Figure 6: Tmall sportwear sales – by brand
Similarly, industry-wide trends can be monitored effectively by using Chinese alternative data. In this case, we use data from Ctrip and Qunar, two travel apps which cater to Chinese consumers. Figure 7 shows the number of daily active users, total time spent on the app and time per user. As we would expect, usage fell dramatically with the onset of COVID-19. However, by monitoring ongoing usage, investors are able to observe the extent to which Chinese consumers have retained interest in travelling, monitoring its rise and fall in line with changing restrictions and the progress of new variants and cases.
Figure 7a: Chinese travel apps – daily active users
Figure 7b: Chinese travel apps – time spent
Figure 7c: Chinese travel apps – time spent per user
Considerations when using Chinese alternative data
So, Chinese alternative data can provide investors with unique insights into the Chinese equity market. However, to handle the data effectively, firms must account for four factors:
- Local knowledge: Local knowledge is required to know where valuable nuggets of data can be found, and, perhaps more importantly, to judge data quality and vendor methodologies. This knowledge can be quite nuanced, such as knowing the difference between Alibaba’s Tmall versus Pinduoduo when using e-commerce data, or the terms consumers use when searching for luxury goods
- Language skills: These are required across a variety of touch points in the alternative data life cycle, from reaching out to a small local vendor to understanding data dictionaries and error messages to, ultimately, the understanding the data itself. Depending on what kind of analysis the user intends to perform, analysts may also benefit from a tech stack that can support a variety of Chinese dialects for natural language processing
- Local vendors: Some interesting, smaller vendors may not be as experienced as their global counterparts and may have different standards when it comes to data and compliance. In light of the fast-evolving space, vendors also risk becoming obsolete. Analysts must therefore have a deep understanding of the local vendor space, keeping abreast of both local trends and best practice
- Local regulation: The use of Chinese alternative data is subject to an evolving legal and regulatory regime, including the Data Security Law which will come into force in September 2021. Practitioners must be aware of regulation which covers cross-border transfer of certain data types
These challenges indisputably add to complexity and barriers to entry when exploring alternative data in China.
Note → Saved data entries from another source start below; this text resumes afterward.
(** The error a start-up is rejected with: the error of the first query
    that fails, if one does. *)
Definition startup_error (env : script) : option exn :=
  head (omap (λ k, match past env k with inl e => Some e | inr _ => None end)
          all_kinds).

(** The kinds for which a sequence of steps attaches a subscription. *)
Definition attached (steps : list bridge_step) : list eventKind :=
  omap (λ s, match s with Attach k => Some k | _ => None end) steps.

(** The query of kind [k] is answered. *)
Definition answered (env : script) (k : eventKind) : Prop :=
  ∃ pastEvents, past env k = inr pastEvents.

(** The live logs delivered during a start-up before [contract.on] is
    called for kind [k]. *)
Definition before_subscription (env : script) (k : eventKind)
    : list RawChainEvent :=
  match k with
  | KGroupCreated => live_during env KGroupCreated
  | KMemberAdded =>
      live_during env KGroupCreated ++ live_loading env
      ++ live_during env KMemberAdded
  | KMembersAdded =>
      live_during env KGroupCreated ++ live_loading env
      ++ live_during env KMemberAdded ++ live_during env KMembersAdded
  | KMemberRemoved =>
      live_during env KGroupCreated ++ live_loading env
      ++ live_during env KMemberAdded ++ live_during env KMembersAdded
      ++ live_during env KMemberRemoved
  | KMemberUpdated =>
      live_during env KGroupCreated ++ live_loading env
      ++ live_during env KMemberAdded ++ live_during env KMembersAdded
      ++ live_during env KMemberRemoved ++ live_during env KMemberUpdated
  end.

(** All live logs of a run, in the order of delivery: those delivered
    during the start-up, then [es]. *)
Definition live_logs (env : script) (es : list RawChainEvent)
    : list RawChainEvent :=
  before_subscription env KMemberUpdated ++ es.

(** The start-up [env] followed by the live logs [es] is a run against the
    ledger: every query is answered from the ledger; the live logs of each
    kind are what its subscription reports, each once and in that order,
    however the kinds are interleaved; and no log of a kind is delivered
    before [contract.on] has been called for it. *)
Definition run_on (led : ledger) (T : timing) (env : script)
    (es : list RawChainEvent) : Prop :=
  (∀ k, past env k = inr (queryFilter led T k))
  ∧ (∀ k, filter (λ e, kind_of e = k) (live_logs env es) = subscription led T k)
  ∧ (∀ k, Forall (λ e, kind_of e ≠ k) (before_subscription env k)).

(** The event was mined after the block that "latest" stood for in the
    query of its kind, and not after the block at which the subscription
    of its kind started. *)
Definition in_gap (T : timing) (pe : nat * RawChainEvent) : bool :=
  (head_at_query T (kind_of pe.2) <? pe.1)%nat
  && (pe.1 <=? live_from T (kind_of pe.2))%nat.

(** The events of the ledger that lie in no gap, in ledger order. *)
Definition outside_gaps (led : ledger) (T : timing) : list RawChainEvent :=
  snd <$> filter (λ pe, in_gap T pe = false) led.

(** *** The coordinator's requests *)

Definition add_member_url (w : world) : jsstring :=
  SERVER_URL w ++ js "/add-member".

(** An add-member request: a post to the admission endpoint, or a post of
    an admission body. *)
Definition is_add_member_request (w : world) (ef : effect) : Prop :=
  match ef with
  | HttpPost url body =>
      url = add_member_url w ∨ ∃ g c, body = AddMemberBody g c
  | _ => False
  end.

Definition join_body (commitment : Z) (proof : SemaphoreProof)
    (groupId : jsstring) : postBody :=
  JoinProofBody (BigInt_toString commitment) proof (nullifier proof)
    (join_scope groupId).

Definition modtrain_body (proof : SemaphoreProof) (message : list N)
    (scope : jsstring) : postBody :=
  ModTrainBody proof (nullifier proof) message scope.

(** The values [main] sends as its model update. *)
Definition round1_values : list deltawItem :=
  [ItemBigInt 1; ItemBigInt 2; ItemBigInt 3].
As more data and vendors enter the space, those firms who are able to invest the time and resources, both in terms of skilled analysts and data platforms, give themselves the best chance of extracting signals from the ever-increasing noise.
China is already one of the largest markets in the world when it comes to equities. It also remains an opportunity-rich market, which gives rise to a growing demand for data. While some global alternative datasets may be accurate for the onshore market, as more and more Chinese data is created, local alternative data is becoming an increasingly important source of insight.
To use this new data well, investors should seek to adapt their processes to take account of the different way that Chinese data is generated: partnering with local data providers, looking at unfamiliar but popular websites instead of those more common globally, and ensuring that technology stacks and researchers are able to handle the nuances of the new Chinese data.